DATA FOR ANALYSIS section start

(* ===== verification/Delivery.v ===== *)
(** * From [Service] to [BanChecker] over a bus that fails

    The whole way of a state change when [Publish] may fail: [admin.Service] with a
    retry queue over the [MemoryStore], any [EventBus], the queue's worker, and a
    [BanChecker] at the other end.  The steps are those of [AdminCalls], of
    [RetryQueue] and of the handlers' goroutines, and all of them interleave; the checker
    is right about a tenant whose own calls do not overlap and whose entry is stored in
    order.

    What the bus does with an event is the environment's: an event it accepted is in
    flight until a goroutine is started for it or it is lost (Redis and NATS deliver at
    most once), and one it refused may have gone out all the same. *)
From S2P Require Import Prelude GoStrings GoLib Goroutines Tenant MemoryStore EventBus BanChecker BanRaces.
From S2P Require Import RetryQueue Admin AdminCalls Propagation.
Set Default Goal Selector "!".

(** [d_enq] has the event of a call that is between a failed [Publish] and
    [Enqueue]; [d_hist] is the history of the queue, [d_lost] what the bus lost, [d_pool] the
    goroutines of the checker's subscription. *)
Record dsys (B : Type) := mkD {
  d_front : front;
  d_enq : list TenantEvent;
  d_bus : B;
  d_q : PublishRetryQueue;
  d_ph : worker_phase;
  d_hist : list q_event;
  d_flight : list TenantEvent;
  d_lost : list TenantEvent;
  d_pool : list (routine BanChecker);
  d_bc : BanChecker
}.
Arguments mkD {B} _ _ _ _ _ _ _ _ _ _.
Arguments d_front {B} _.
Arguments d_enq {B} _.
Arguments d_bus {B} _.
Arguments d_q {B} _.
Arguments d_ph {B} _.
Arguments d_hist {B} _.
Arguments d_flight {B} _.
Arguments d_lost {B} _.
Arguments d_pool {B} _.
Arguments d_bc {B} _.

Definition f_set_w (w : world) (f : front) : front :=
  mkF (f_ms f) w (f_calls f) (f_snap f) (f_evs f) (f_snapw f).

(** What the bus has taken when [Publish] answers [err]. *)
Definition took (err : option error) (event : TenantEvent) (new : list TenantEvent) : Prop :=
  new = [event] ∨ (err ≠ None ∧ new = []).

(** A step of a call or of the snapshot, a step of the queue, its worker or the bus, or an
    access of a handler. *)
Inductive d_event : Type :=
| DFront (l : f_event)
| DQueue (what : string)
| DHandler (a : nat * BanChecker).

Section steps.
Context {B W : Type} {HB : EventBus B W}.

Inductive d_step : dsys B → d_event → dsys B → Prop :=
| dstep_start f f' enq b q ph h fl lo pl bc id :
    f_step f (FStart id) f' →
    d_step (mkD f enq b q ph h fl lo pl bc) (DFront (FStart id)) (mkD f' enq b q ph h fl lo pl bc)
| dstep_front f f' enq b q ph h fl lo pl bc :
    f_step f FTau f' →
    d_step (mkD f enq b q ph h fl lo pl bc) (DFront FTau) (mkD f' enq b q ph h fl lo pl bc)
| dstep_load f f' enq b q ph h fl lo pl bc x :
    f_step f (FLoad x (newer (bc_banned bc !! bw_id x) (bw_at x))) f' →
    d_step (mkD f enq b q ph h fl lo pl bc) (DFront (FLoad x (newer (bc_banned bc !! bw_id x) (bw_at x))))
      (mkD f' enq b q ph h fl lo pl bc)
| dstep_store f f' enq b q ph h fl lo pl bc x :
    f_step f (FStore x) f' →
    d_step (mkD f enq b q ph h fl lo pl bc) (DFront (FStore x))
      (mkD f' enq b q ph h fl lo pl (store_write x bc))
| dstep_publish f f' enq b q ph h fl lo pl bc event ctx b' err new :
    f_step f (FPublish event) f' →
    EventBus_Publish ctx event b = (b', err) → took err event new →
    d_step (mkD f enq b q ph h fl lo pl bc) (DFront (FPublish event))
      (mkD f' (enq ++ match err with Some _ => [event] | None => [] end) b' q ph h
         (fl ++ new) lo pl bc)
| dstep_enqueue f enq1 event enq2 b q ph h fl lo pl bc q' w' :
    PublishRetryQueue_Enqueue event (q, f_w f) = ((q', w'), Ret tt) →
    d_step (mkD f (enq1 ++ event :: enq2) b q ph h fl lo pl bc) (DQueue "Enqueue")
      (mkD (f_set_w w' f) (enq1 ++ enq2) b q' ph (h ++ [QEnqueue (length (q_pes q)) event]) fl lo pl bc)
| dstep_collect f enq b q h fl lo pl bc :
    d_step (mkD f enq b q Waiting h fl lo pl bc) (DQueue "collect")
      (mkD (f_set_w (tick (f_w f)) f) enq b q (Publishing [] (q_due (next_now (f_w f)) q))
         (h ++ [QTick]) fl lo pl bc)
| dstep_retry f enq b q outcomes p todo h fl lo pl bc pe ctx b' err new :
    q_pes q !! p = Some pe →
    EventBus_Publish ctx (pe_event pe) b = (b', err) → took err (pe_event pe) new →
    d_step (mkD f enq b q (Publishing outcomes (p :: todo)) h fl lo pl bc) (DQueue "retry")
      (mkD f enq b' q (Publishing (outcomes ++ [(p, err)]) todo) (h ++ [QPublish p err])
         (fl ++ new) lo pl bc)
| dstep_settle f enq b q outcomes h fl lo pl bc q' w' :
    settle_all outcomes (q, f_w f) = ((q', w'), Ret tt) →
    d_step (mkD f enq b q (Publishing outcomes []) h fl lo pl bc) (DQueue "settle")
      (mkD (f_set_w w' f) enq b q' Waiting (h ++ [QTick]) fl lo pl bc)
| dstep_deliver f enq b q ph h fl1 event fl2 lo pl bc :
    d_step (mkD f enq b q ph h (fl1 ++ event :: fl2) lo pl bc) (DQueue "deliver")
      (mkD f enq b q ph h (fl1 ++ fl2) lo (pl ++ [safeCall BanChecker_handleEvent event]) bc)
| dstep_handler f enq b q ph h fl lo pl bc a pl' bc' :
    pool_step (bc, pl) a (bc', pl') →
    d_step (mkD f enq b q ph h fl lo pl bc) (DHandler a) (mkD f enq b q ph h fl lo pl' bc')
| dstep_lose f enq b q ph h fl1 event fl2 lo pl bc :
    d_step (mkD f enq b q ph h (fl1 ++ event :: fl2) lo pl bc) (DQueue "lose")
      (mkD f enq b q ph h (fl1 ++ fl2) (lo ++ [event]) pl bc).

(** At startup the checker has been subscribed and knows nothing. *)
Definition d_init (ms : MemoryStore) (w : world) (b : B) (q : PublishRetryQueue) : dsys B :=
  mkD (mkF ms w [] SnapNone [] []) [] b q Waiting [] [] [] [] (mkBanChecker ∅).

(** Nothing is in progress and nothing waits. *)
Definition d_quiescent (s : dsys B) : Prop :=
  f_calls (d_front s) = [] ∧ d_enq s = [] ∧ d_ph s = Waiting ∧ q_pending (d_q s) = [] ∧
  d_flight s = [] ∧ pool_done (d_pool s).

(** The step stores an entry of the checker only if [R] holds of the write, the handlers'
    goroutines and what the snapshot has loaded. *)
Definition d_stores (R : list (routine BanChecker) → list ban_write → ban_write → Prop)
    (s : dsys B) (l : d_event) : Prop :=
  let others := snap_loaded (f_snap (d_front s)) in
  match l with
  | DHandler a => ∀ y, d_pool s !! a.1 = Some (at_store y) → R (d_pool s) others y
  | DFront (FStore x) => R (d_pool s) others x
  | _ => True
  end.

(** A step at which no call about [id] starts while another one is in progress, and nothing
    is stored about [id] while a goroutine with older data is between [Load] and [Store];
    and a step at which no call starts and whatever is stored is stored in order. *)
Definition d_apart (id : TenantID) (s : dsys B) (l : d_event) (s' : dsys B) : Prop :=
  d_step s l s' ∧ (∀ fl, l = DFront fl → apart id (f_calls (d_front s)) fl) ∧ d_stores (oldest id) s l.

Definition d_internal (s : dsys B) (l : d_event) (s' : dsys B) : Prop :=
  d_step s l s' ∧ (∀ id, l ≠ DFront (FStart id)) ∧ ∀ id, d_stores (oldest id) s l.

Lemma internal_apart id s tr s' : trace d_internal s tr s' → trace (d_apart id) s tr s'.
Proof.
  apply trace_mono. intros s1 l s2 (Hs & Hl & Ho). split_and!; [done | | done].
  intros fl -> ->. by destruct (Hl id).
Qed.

DATA FOR ANALYSIS section end
DATA FOR ANALYSIS section start

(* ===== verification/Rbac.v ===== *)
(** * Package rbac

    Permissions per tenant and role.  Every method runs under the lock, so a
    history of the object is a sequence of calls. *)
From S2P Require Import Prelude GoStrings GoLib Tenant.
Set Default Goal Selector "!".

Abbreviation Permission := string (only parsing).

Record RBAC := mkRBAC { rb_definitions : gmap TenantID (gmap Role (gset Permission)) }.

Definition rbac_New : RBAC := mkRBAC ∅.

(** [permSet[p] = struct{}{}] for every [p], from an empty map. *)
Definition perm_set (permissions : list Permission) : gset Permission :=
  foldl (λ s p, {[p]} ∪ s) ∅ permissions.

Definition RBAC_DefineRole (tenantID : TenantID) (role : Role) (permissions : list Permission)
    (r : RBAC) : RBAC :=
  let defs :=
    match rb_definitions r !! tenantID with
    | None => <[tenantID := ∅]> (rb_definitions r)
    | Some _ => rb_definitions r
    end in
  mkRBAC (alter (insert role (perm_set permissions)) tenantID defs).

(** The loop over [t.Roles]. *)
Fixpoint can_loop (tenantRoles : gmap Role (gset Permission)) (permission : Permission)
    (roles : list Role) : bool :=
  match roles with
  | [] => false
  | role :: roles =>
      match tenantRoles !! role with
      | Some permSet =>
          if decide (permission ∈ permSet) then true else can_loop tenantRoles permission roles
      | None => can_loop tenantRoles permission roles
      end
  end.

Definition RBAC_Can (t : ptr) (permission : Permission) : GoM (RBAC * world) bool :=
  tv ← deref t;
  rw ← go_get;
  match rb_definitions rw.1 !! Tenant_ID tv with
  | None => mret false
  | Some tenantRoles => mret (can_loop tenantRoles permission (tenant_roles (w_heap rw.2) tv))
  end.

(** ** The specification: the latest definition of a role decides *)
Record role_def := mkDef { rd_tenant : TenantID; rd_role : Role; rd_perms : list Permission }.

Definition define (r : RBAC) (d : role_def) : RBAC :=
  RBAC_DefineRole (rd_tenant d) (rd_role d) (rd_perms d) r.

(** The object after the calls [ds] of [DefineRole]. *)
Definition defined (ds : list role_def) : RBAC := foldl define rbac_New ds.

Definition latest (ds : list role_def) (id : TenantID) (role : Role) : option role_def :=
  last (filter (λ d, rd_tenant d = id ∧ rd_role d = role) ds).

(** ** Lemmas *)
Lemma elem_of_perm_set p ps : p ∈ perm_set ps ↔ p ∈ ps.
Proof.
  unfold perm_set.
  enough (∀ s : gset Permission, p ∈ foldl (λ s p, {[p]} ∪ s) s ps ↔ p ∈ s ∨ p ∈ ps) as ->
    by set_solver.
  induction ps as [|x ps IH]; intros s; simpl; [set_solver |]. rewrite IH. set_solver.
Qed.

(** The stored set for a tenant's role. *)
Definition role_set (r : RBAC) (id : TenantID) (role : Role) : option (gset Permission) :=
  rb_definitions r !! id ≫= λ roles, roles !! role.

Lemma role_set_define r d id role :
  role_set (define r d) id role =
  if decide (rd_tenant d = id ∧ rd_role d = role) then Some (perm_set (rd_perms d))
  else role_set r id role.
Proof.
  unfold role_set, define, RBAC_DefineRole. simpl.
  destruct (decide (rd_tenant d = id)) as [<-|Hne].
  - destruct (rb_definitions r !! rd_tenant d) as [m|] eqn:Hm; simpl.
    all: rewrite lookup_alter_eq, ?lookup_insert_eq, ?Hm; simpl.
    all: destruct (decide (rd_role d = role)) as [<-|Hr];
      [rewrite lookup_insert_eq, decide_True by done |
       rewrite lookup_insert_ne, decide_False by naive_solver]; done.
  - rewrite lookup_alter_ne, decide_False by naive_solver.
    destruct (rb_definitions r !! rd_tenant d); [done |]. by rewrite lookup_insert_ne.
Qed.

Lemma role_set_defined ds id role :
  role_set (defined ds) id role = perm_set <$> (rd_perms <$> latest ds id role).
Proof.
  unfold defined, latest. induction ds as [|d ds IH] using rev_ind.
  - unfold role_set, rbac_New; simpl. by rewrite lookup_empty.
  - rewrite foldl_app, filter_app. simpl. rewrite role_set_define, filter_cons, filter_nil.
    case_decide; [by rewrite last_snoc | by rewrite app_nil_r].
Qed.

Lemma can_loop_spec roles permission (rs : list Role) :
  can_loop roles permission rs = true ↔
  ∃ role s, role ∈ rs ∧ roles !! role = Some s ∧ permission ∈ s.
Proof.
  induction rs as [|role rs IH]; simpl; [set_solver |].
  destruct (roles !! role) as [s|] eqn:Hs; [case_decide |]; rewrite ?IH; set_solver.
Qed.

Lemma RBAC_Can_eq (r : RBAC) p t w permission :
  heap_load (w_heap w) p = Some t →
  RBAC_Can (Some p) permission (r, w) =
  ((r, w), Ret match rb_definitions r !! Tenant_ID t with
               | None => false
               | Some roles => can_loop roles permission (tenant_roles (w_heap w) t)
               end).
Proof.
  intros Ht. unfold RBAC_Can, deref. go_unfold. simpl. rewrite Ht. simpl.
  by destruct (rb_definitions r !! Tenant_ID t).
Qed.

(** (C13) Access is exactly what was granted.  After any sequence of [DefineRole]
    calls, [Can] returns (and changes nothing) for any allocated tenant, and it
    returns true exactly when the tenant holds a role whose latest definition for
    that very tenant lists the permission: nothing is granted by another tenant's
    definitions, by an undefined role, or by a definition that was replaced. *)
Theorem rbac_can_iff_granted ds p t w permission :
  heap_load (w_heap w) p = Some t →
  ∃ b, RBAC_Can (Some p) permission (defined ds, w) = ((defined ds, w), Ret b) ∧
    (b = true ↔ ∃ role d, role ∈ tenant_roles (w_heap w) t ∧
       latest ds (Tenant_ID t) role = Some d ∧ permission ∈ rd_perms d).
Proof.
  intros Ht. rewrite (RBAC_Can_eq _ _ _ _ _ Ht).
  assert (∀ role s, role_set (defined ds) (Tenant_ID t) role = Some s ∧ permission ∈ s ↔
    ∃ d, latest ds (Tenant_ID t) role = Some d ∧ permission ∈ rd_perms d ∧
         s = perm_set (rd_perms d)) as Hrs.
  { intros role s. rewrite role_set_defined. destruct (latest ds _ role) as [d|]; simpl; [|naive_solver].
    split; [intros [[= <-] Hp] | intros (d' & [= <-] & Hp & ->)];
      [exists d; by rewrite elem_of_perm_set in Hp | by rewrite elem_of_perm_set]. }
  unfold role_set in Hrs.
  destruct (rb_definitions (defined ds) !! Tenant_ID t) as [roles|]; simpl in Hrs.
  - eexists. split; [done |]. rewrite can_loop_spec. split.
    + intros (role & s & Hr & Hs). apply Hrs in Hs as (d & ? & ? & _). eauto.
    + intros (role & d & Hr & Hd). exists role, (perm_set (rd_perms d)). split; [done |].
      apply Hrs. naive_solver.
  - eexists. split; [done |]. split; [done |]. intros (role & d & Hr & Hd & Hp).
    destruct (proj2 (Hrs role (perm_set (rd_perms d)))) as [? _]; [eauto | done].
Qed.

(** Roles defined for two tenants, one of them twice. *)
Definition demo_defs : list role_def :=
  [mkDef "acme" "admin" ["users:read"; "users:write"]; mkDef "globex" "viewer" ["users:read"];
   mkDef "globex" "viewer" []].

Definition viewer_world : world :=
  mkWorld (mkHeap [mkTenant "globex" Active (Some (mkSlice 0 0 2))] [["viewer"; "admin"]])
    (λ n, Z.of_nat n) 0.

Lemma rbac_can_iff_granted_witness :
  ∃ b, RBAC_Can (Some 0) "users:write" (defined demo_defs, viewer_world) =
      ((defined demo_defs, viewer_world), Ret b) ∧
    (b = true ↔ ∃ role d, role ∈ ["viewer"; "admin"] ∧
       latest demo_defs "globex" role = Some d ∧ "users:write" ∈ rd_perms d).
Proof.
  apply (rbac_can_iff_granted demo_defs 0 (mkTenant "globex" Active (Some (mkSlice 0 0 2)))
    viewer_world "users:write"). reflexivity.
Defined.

DATA FOR ANALYSIS section end

Lines above containing "mret": how many? Reply with the number only.

# [RESULT FOR THIS TASK]
2